Based on FY2014 results, it is currently trading on a price earnings multiple of 13.8x ($107m/$7.7m) and a net tangible asset multiple of 0.57x ($189m/$107m). This appears to suggest that the company is cheap when looking through the asset lens but not as cheap when looking through an earnings lens. This is simply because Rex is currently not earning an adequate return on its capital.
The return on equity (ROE) based on the book value of equity (FY2014) is 4% ($7.7m/ $189.1m). As a result, the market has discounted the value of equity (market capitalisation) so that a purchaser buying in at the current share price would get a more reasonable ROE or yield of 7.2% ($7.7m/ $107m).
Generally speaking low growth companies have historically been priced on yields of 8% – 10% (price earnings ratio of 10x – 12x). Based on this general rule, this suggests that the market is pricing in only marginal growth for Rex. The airline industry is a cyclical business and Rex’s passenger numbers have been falling since the GFC. The drop in passenger numbers have slowed in FY2014 and at some future point in time will eventually reverse. Given its high operational leverage (mostly fixed costs), any turnaround (increase in revenue) would mostly flow down to the bottom line.

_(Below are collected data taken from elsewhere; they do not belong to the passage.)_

Record state := State { world : World; trace : list event }.

(** A computation: from a state to an outcome and a new state. *)
Definition M (A : Type) : Type := state -> result A * state.

Definition ret {A} (a : A) : M A := fun st => (Ok a, st).

Definition raise {A} (e : exn) : M A := fun st => (Raise e, st).

Definition bind {A B} (c : M A) (k : A -> M B) : M B :=
  fun st =>
    match c st with
    | (Ok a, st') => k a st'
    | (Raise e, st') => (Raise e, st')
    end.

(** One effect: logged, then answered by the outside world. *)
Definition perform {A} (ev : event) (oracle : World -> result A * World) : M A :=
  fun st =>
    let (r, w) := oracle (world st) in
    (r, State w (trace st ++ [ev])).

Definition total {A} (f : World -> A * World) : World -> result A * World :=
  fun w => let (a, w') := f w in (Ok a, w').

Definition effect (f : World -> World) : World -> result unit * World :=
  fun w => (Ok tt, f w).

End Monad.

(** The outcome of a run, with its value seen through [f]. *)
Definition on_result {World A B} (f : A -> B) (run : result A * @state World)
    : result B * @state World :=
  match run with
  | (Ok a, st) => (Ok (f a), st)
  | (Raise e, st) => (Raise e, st)
  end.

Arguments state World : clear implicits.
Arguments M World A : clear implicits.

Declare Scope py_scope.
Delimit Scope py_scope with py.
Notation "x <- c ;; k" := (bind c (fun x => k))
  (at level 61, c at next level, right associativity) : py_scope.
Notation "c ;; k" := (bind c (fun _ => k))
  (at level 61, right associativity) : py_scope.

Section Primitives.
Context {World : Type} {env : Environment World}.
Local Open Scope py_scope.

(** [with tempfile.TemporaryDirectory() as tmpdir: body]: the directory
    is removed however the body ends, and a failure to remove it is
    raised in place of the outcome of the body. *)
Definition with_tempdir {A} (body : str -> M World A) : M World A :=
  fun st =>
    match perform EvTempDir tempdir_enter st with
    | (Raise e, st1) => (Raise e, st1)
    | (Ok dir, st1) =>
        let (r, st2) := body dir st1 in
        match perform (EvTempDirCleanup dir) (tempdir_cleanup dir) st2 with
        | (Ok _, st3) => (r, st3)
        | (Raise e, st3) => (Raise e, st3)
        end
    end.

End Primitives.

End Effects.

(* ================================================================== *)
(** * audio_utils.py: the functions with effects *)
(* ================================================================== *)

Module AudioUtils.
Import PyStr Models Effects AudioText.

(** The float literal [0.8]: 7205759403792794 * 2^-53. *)
Definition float_0_8 : spec_float := S754_finite false 7205759403792794 (-53).

(** The int [0] a float is compared with. *)
Definition float_zero : spec_float := S754_zero false.

Section WithEnvironment.
Context {World : Type} {env : Environment World}.
Local Open Scope py_scope.

Definition cartesia_url : str := lit "https://api.cartesia.ai/tts/bytes".

(** The headers and payload of the request, for the default arguments
    of [synthesize_cartesia_tts]. *)
Definition tts_request_for (cartesia_api_key prepared_transcript : str) : tts_request :=
  TtsRequest (lit "2025-04-16") cartesia_api_key (lit "sonic-3")
    prepared_transcript (lit "79f8b5fb-2cc8-479a-80df-29f7a7cf1a3e") float_0_8.

Definition synthesize_cartesia_tts (cartesia_api_key transcript : str) : M World bytes :=
  let prepared_transcript := _apply_pronunciation_hints transcript in
  let req := tts_request_for cartesia_api_key prepared_transcript in
  perform (EvPost cartesia_url req) (requests_post cartesia_url req).

Definition silence_cmd (duration_seconds : spec_float) (sample_rate : Z)
    (output_path : str) : list str :=
  [ lit "ffmpeg"; lit "-y"; lit "-f"; lit "lavfi"; lit "-i";
    lit "anullsrc=r=" ++ str_of_int sample_rate ++ lit ":cl=mono";
    lit "-t"; float_str duration_seconds;
    lit "-ar"; str_of_int sample_rate;
    lit "-ac"; lit "1";
    output_path ].

(** The [with] block of [synthesize_silence_segment]. *)
Definition silence_body (duration_seconds : spec_float) (sample_rate : Z)
    : M World bytes :=
  with_tempdir (fun tmpdir =>
    let output_path := joinpath tmpdir (lit "silence.wav") in
    let cmd := silence_cmd duration_seconds sample_rate output_path in
    perform (EvRun cmd) (subprocess_run cmd) ;;
    perform (EvReadBytes output_path) (path_read_bytes output_path)).

Definition synthesize_silence_segment (duration_seconds : spec_float)
    (sample_rate : Z) : M World bytes :=
  if SFleb duration_seconds float_zero
  then raise (ValueError (lit "duration_seconds must be greater than zero"))
  else silence_body duration_seconds sample_rate.

Definition upload_bytes_to_bunny_storage (file_bytes : bytes)
    (object_path storage_zone access_key region content_type : str) : M World str :=
  let normalized_path := normalize_object_path object_path in
  match normalized_path with
  | [] => raise (ValueError (lit "object_path must not be empty"))
  | _ =>
      let host := _normalize_bunny_storage_host region in
      let url := lit "https://" ++ host ++ lit "/" ++ storage_zone ++ lit "/"
                 ++ normalized_path in
      perform (EvPut url access_key content_type file_bytes)
              (requests_put url access_key content_type file_bytes) ;;
      ret url
  end.

(** The loop [for idx, segment in enumerate(audio_segments)]. *)
Fixpoint write_segments (base : str) (idx : nat) (segments : list bytes)
    : M World (list str) :=
  match segments with
  | [] => ret []
  | segment :: rest =>
      let segment_path :=
        joinpath base (lit "segment_" ++ str_of_int (Z.of_nat idx) ++ lit ".wav") in
      perform (EvWriteBytes segment_path segment)
              (path_write_bytes segment_path segment) ;;
      paths <- write_segments base (S idx) rest ;;
      ret (segment_path :: paths)
  end.

Definition filter_complex (n : nat) : str :=
  concat (map (fun idx => lit "[" ++ str_of_int (Z.of_nat idx) ++ lit ":a]") (seq 0 n))
  ++ lit "concat=n=" ++ str_of_int (Z.of_nat n) ++ lit ":v=0:a=1,"
  ++ lit "loudnorm=I=-16:TP=-1.5:LRA=11".

Definition concat_cmd (segment_paths : list str) (output_path : str) : list str :=
  [lit "ffmpeg"; lit "-y"]
  ++ flat_map (fun segment_path => [lit "-i"; segment_path]) segment_paths
  ++ [ lit "-filter_complex"; filter_complex (length segment_paths);
       lit "-ar"; lit "44100"; lit "-ac"; lit "1"; output_path ].

(** The [with] block of [concatenate_audio_segments]. *)
Definition concat_body (audio_segments : list bytes) (output_format : str)
    : M World bytes :=
  with_tempdir (fun base =>
    segment_paths <- write_segments base 0 audio_segments ;;
    let output_path := joinpath base (lit "concatenated." ++ output_format) in
    let cmd := concat_cmd segment_paths output_path in
    perform (EvRun cmd) (subprocess_run cmd) ;;
    perform (EvReadBytes output_path) (path_read_bytes output_path)).

Definition concatenate_audio_segments (audio_segments : list bytes)
    (output_format : str) : M World bytes :=
  if (length audio_segments <? 2)%nat
  then raise (ValueError (lit "Need at least two audio segments to concatenate"))
  else concat_body audio_segments output_format.

End WithEnvironment.
End AudioUtils.

(* ================================================================== *)
(** * agent_core.py *)
(* ================================================================== *)

Module AgentCore.
Import PyStr Models DateTime Effects.

Definition newline : str := [ascii_of_N 10].

Section WithEnvironment.
Context {World : Type} {env : Environment World}.
Local Open Scope py_scope.

(** [build_agent]: a gateway model name exports the key to the process
    environment; either way the agent carries the model, the provider,
    the key and the system prompt into [run_sync]. *)
Definition build_agent (model_name provider_name gateway_api_key system_prompt : str)
    : M World (str -> agent_call) :=
  let agent := AgentCall model_name provider_name gateway_api_key system_prompt in
  if startswith (lit "gateway/") model_name
  then perform (EvSetEnv (lit "PYDANTIC_AI_GATEWAY_API_KEY") gateway_api_key)
         (effect (environ_set (lit "PYDANTIC_AI_GATEWAY_API_KEY") gateway_api_key)) ;;
       ret agent
  else ret agent.

Definition planner_system_prompt : str :=
  lit "You are a newsroom assignment editor. "
  ++ lit "Given one topic, generate exactly " ++ str_of_int (Z.of_nat STORY_COUNT)
  ++ lit " distinct, high-quality story ideas.".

Given the above, I believe the LTM price earnings ratio of 13.8x is undemanding as:
- Management has disclosed that the decrease in oil price will lead to a $2mil savings for FY2015. Although I am unable to predict with any degree of certainty that oil prices will stay low, some media reports have reported that the world currently has surplus oil production.

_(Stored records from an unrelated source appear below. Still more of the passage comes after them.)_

(** [mgba_to_yours], lines 4-233. *)
Definition mgba_to_yours_items : list (string * string) :=
  [
    (* Data processing *)
    ("AND_LSL", "exec_arm_and_reg"); ("AND_LSR", "exec_arm_and_reg");
    ("AND_ASR", "exec_arm_and_reg"); ("AND_ROR", "exec_arm_and_reg");
    ("ANDS_LSL", "exec_arm_and_reg"); ("ANDS_LSR", "exec_arm_and_reg");
    ("ANDS_ASR", "exec_arm_and_reg"); ("ANDS_ROR", "exec_arm_and_reg");
    ("EOR_LSL", "exec_arm_eor_reg"); ("EOR_LSR", "exec_arm_eor_reg");
    ("EOR_ASR", "exec_arm_eor_reg"); ("EOR_ROR", "exec_arm_eor_reg");
    ("EORS_LSL", "exec_arm_eor_reg"); ("EORS_LSR", "exec_arm_eor_reg");
    ("EORS_ASR", "exec_arm_eor_reg"); ("EORS_ROR", "exec_arm_eor_reg");
    ("SUB_LSL", "exec_arm_sub_reg"); ("SUB_LSR", "exec_arm_sub_reg");
    ("SUB_ASR", "exec_arm_sub_reg"); ("SUB_ROR", "exec_arm_sub_reg");
    ("SUBS_LSL", "exec_arm_sub_reg"); ("SUBS_LSR", "exec_arm_sub_reg");
    ("SUBS_ASR", "exec_arm_sub_reg"); ("SUBS_ROR", "exec_arm_sub_reg");
    ("RSB_LSL", "exec_arm_rsb_reg"); ("RSB_LSR", "exec_arm_rsb_reg");
    ("RSB_ASR", "exec_arm_rsb_reg"); ("RSB_ROR", "exec_arm_rsb_reg");
    ("RSBS_LSL", "exec_arm_rsb_reg"); ("RSBS_LSR", "exec_arm_rsb_reg");
    ("RSBS_ASR", "exec_arm_rsb_reg"); ("RSBS_ROR", "exec_arm_rsb_reg");
    ("ADD_LSL", "exec_arm_add_reg"); ("ADD_LSR", "exec_arm_add_reg");
    ("ADD_ASR", "exec_arm_add_reg"); ("ADD_ROR", "exec_arm_add_reg");
    ("ADDS_LSL", "exec_arm_add_reg"); ("ADDS_LSR", "exec_arm_add_reg");
    ("ADDS_ASR", "exec_arm_add_reg"); ("ADDS_ROR", "exec_arm_add_reg");
    ("ADC_LSL", "exec_arm_adc_reg"); ("ADC_LSR", "exec_arm_adc_reg");
    ("ADC_ASR", "exec_arm_adc_reg"); ("ADC_ROR", "exec_arm_adc_reg");
    ("ADCS_LSL", "exec_arm_adc_reg"); ("ADCS_LSR", "exec_arm_adc_reg");
    ("ADCS_ASR", "exec_arm_adc_reg"); ("ADCS_ROR", "exec_arm_adc_reg");
    ("SBC_LSL", "exec_arm_sbc_reg"); ("SBC_LSR", "exec_arm_sbc_reg");
    ("SBC_ASR", "exec_arm_sbc_reg"); ("SBC_ROR", "exec_arm_sbc_reg");
    ("SBCS_LSL", "exec_arm_sbc_reg"); ("SBCS_LSR", "exec_arm_sbc_reg");
    ("SBCS_ASR", "exec_arm_sbc_reg"); ("SBCS_ROR", "exec_arm_sbc_reg");
    ("RSC_LSL", "exec_arm_rsc_reg"); ("RSC_LSR", "exec_arm_rsc_reg");
    ("RSC_ASR", "exec_arm_rsc_reg"); ("RSC_ROR", "exec_arm_rsc_reg");
    ("RSCS_LSL", "exec_arm_rsc_reg"); ("RSCS_LSR", "exec_arm_rsc_reg");
    ("RSCS_ASR", "exec_arm_rsc_reg"); ("RSCS_ROR", "exec_arm_rsc_reg");
    (* Multiply *)
    ("MUL", "exec_arm_mul"); ("MULS", "exec_arm_mul");
    ("MLA", "exec_arm_mla"); ("MLAS", "exec_arm_mla");
    ("UMULL", "exec_arm_umull"); ("UMULLS", "exec_arm_umull");
    ("UMLAL", "exec_arm_umlal"); ("UMLALS", "exec_arm_umlal");
    ("SMULL", "exec_arm_smull"); ("SMULLS", "exec_arm_smull");
    ("SMLAL", "exec_arm_smlal"); ("SMLALS", "exec_arm_smlal");
    (* Swap *)
    ("SWP", "exec_arm_swp"); ("SWPB", "exec_arm_swpb");
    (* PSR transfer *)
    ("MRS", "exec_arm_mrs"); ("MSR", "exec_arm_msr");
    ("MRSR", "exec_arm_undefined"); ("MSRR", "exec_arm_undefined");
    (* Test/compare *)
    ("TST_LSL", "exec_arm_tst_reg"); ("TST_LSR", "exec_arm_tst_reg");
    ("TST_ASR", "exec_arm_tst_reg"); ("TST_ROR", "exec_arm_tst_reg");
    ("TEQ_LSL", "exec_arm_teq_reg"); ("TEQ_LSR", "exec_arm_teq_reg");
    ("TEQ_ASR", "exec_arm_teq_reg"); ("TEQ_ROR", "exec_arm_teq_reg");
    ("CMP_LSL", "exec_arm_cmp_reg"); ("CMP_LSR", "exec_arm_cmp_reg");
    ("CMP_ASR", "exec_arm_cmp_reg"); ("CMP_ROR", "exec_arm_cmp_reg");
    ("CMN_LSL", "exec_arm_cmn_reg"); ("CMN_LSR", "exec_arm_cmn_reg");
    ("CMN_ASR", "exec_arm_cmn_reg"); ("CMN_ROR", "exec_arm_cmn_reg");
    (* Move/orr/bic/mvn *)
    ("ORR_LSL", "exec_arm_orr_reg"); ("ORR_LSR", "exec_arm_orr_reg");
    ("ORR_ASR", "exec_arm_orr_reg"); ("ORR_ROR", "exec_arm_orr_reg");
    ("ORRS_LSL", "exec_arm_orr_reg"); ("ORRS_LSR", "exec_arm_orr_reg");
    ("ORRS_ASR", "exec_arm_orr_reg"); ("ORRS_ROR", "exec_arm_orr_reg");
    ("MOV_LSL", "exec_arm_mov_reg"); ("MOV_LSR", "exec_arm_mov_reg");
    ("MOV_ASR", "exec_arm_mov_reg"); ("MOV_ROR", "exec_arm_mov_reg");
    ("MOVS_LSL", "exec_arm_mov_reg"); ("MOVS_LSR", "exec_arm_mov_reg");
    ("MOVS_ASR", "exec_arm_mov_reg"); ("MOVS_ROR", "exec_arm_mov_reg");
    ("BIC_LSL", "exec_arm_bic_reg"); ("BIC_LSR", "exec_arm_bic_reg");
    ("BIC_ASR", "exec_arm_bic_reg"); ("BIC_ROR", "exec_arm_bic_reg");
    ("BICS_LSL", "exec_arm_bic_reg"); ("BICS_LSR", "exec_arm_bic_reg");
    ("BICS_ASR", "exec_arm_bic_reg"); ("BICS_ROR", "exec_arm_bic_reg");
    ("MVN_LSL", "exec_arm_mvn_reg"); ("MVN_LSR", "exec_arm_mvn_reg");
    ("MVN_ASR", "exec_arm_mvn_reg"); ("MVN_ROR", "exec_arm_mvn_reg");
    ("MVNS_LSL", "exec_arm_mvn_reg"); ("MVNS_LSR", "exec_arm_mvn_reg");
    ("MVNS_ASR", "exec_arm_mvn_reg"); ("MVNS_ROR", "exec_arm_mvn_reg");
    (* Immediate variants (guessing) *)
    ("ANDI", "exec_arm_and_imm"); ("ANDSI", "exec_arm_and_imm");
    ("EORI", "exec_arm_eor_imm"); ("EORSI", "exec_arm_eor_imm");
    ("SUBI", "exec_arm_sub_imm"); ("SUBSI", "exec_arm_sub_imm");
    ("RSBI", "exec_arm_rsb_imm"); ("RSBSI", "exec_arm_rsb_imm");
    ("ADDI", "exec_arm_add_imm"); ("ADDSI", "exec_arm_add_imm");
    ("ADCI", "exec_arm_adc_imm"); ("ADCSI", "exec_arm_adc_imm");
    ("SBCI", "exec_arm_sbc_imm"); ("SBCSI", "exec_arm_sbc_imm");
    ("RSCI", "exec_arm_rsc_imm"); ("RSCSI", "exec_arm_rsc_imm");
    ("TSTI", "exec_arm_tst_imm"); ("TEQI", "exec_arm_teq_imm");
    ("CMPI", "exec_arm_cmp_imm"); ("CMNI", "exec_arm_cmn_imm");
    ("ORRI", "exec_arm_orr_imm"); ("ORRSI", "exec_arm_orr_imm");
    ("MOVI", "exec_arm_mov_imm"); ("MOVSI", "exec_arm_mov_imm");
    ("BICI", "exec_arm_bic_imm"); ("BICSI", "exec_arm_bic_imm");
    ("MVNI", "exec_arm_mvn_imm"); ("MVNSI", "exec_arm_mvn_imm");
    (* Single data transfer (guessing) *)
    ("STRI", "exec_arm_str_imm_pre_nowb"); ("LDRI", "exec_arm_ldr_imm_pre_nowb");
    ("STRTI", "exec_arm_str_imm_pre_wb"); ("LDRTI", "exec_arm_ldr_imm_pre_wb");
    ("STRBI", "exec_arm_strb_imm_pre_nowb"); ("LDRBI", "exec_arm_ldrb_imm_pre_nowb");
    ("STRBTI", "exec_arm_strb_imm_pre_wb"); ("LDRBTI", "exec_arm_ldrb_imm_pre_wb");
    ("STRIU", "exec_arm_str_imm_post_wb"); ("LDRIU", "exec_arm_ldr_imm_post_wb");
    ("STRTIU", "exec_arm_str_imm_post_wb"); ("LDRTIU", "exec_arm_ldr_imm_post_wb");
    ("STRBIU", "exec_arm_strb_imm_post_wb"); ("LDRBIU", "exec_arm_ldrb_imm_post_wb");
    ("STRBTIU", "exec_arm_strb_imm_post_wb"); ("LDRBTIU", "exec_arm_ldrb_imm_post_wb");
    (* Block data transfer *)
    ("STMDA", "exec_arm_stm"); ("LDMDA", "exec_arm_ldm");
    ("STMDAW", "exec_arm_stm"); ("LDMDAW", "exec_arm_ldm");
    ("STMSDA", "exec_arm_stm"); ("LDMSDA", "exec_arm_ldm");
    ("STMSDAW", "exec_arm_stm"); ("LDMSDAW", "exec_arm_ldm");
    ("STMIA", "exec_arm_stm"); ("LDMIA", "exec_arm_ldm");
    ("STMIAW", "exec_arm_stm"); ("LDMIAW", "exec_arm_ldm");
    ("STMSIA", "exec_arm_stm"); ("LDMSIA", "exec_arm_ldm");
    ("STMSIAW", "exec_arm_stm"); ("LDMSIAW", "exec_arm_ldm");
    ("STMDB", "exec_arm_stm"); ("LDMDB", "exec_arm_ldm");
    ("STMDBW", "exec_arm_stm"); ("LDMDBW", "exec_arm_ldm");
    ("STMSDB", "exec_arm_stm"); ("LDMSDB", "exec_arm_ldm");
    ("STMSDBW", "exec_arm_stm"); ("LDMSDBW", "exec_arm_ldm");
    ("STMIB", "exec_arm_stm"); ("LDMIB", "exec_arm_ldm");
    ("STMIBW", "exec_arm_stm"); ("LDMIBW", "exec_arm_ldm");
    ("STMSIB", "exec_arm_stm"); ("LDMSIB", "exec_arm_ldm");
    ("STMSIBW", "exec_arm_stm"); ("LDMSIBW", "exec_arm_ldm");
    (* Branch *)
    ("B", "exec_arm_b"); ("BL", "exec_arm_bl");
    (* Coprocessor *)
    ("STC", "exec_arm_stc_imm"); ("LDC", "exec_arm_ldc_imm");
    ("CDP", "exec_arm_undefined"); ("MCR", "exec_arm_undefined");
    ("MRC", "exec_arm_undefined");
    (* Software interrupt *)
    ("SWI", "exec_arm_software_interrupt");
    (* Undefined *)
    ("ILL", "exec_arm_undefined")
  ].

Definition mgba_to_yours : gmap string string := list_to_map mgba_to_yours_items.

(** *** The two parsers, lines 235-256

    A line is a [string] whose characters are the code points of the
    Python string, all below 256.  The two patterns are matched from the
    start of the line, as [re.match] does.  In both, what follows a
    repetition cannot begin with a character of the repeated class, so that
    taking as many characters as possible is the only way to match and the
    functions below need not back up. *)

(** The characters [\s] matches: those for which [str.isspace] holds. *)
Definition is_space (c : ascii) : bool :=
  let n := N_of_ascii c in
  ((9 <=? n) && (n <=? 13) || (28 <=? n) && (n <=? 32) || (n =? 133) || (n =? 160))%N.

(** [[0-9A-Fa-f]]. *)
Definition is_hex_digit (c : ascii) : bool :=
  let n := N_of_ascii c in
  ((48 <=? n) && (n <=? 57) || (65 <=? n) && (n <=? 70) || (97 <=? n) && (n <=? 102))%N.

- In FY2015, Rex bagged the Queensland Western 1,2 and Gulf routes greatly increasing its exposure to the Queensland market. This win should help slow down or reverse the drop in passengers.
- The reintroduction of the enroute rebate scheme. Although this scheme is less generous than its predecessor, it is certainly better than nothing.
- Savings from leasing charges as Rex currently owns all of the Saab 340s. These savings will kick in when the current bank loans are all fully repaid.
Given the cyclicality of its earnings, it is difficult to predict what earnings will be next year. However, the combination of the above factors has created a “tail wind” behind earnings in FY2015. Whilst there is of course a possibility of earnings deteriorating further in FY2015, I think there is a higher chance of them being better than FY2014 given this “tail wind”. Moreover the HY2015 earnings were better than the corresponding HY2014 earnings.
In the long run, I believe Rex will be able to earn an adequate return on equity given its monopoly position on most of its routes. Therefore, the book value of its assets should provide an indication of its intrinsic value (based on the replication method). Its net tangible book value (HY2015) suggests an intrinsic value of $184.6 million. Compared to the market capitalisation, it implies a margin of safety of 42%, which is pretty good.
An investment in Rex is of course not without any risks. In my mind the potential downside risk for an investment in Rex are:
- Rex’s fares have reached a point where any further increase will result in a greater fall in passenger numbers, in which case it would be challenging for revenue to keep pace with growth in costs.
- Regional councils spending to upgrade their airports and passing on cost increases to passengers which will further increase fares and lower passenger numbers.
- Government implementing more stringent new safety or security guidelines which may lead to increase costs for regional airlines.
- In the longer term, the Saab 340s will eventually need to be replaced (in 10 – 15 years time) and large capital expenditure will be required.
Overall, I believe the market has already priced in some of these risks (market believes there will be little or no growth) and that passengers are falling mainly due to a pull back in business and government spending. So I believe an investment in Rex at current levels (around $1 a share) has limited downside risk but a greater upside potential. However, this upside will probably take some time to materialise given the downward trend in passenger numbers; but if you wait for conditions to improve then as Buffet says “if you wait for the Robins, spring will be over”.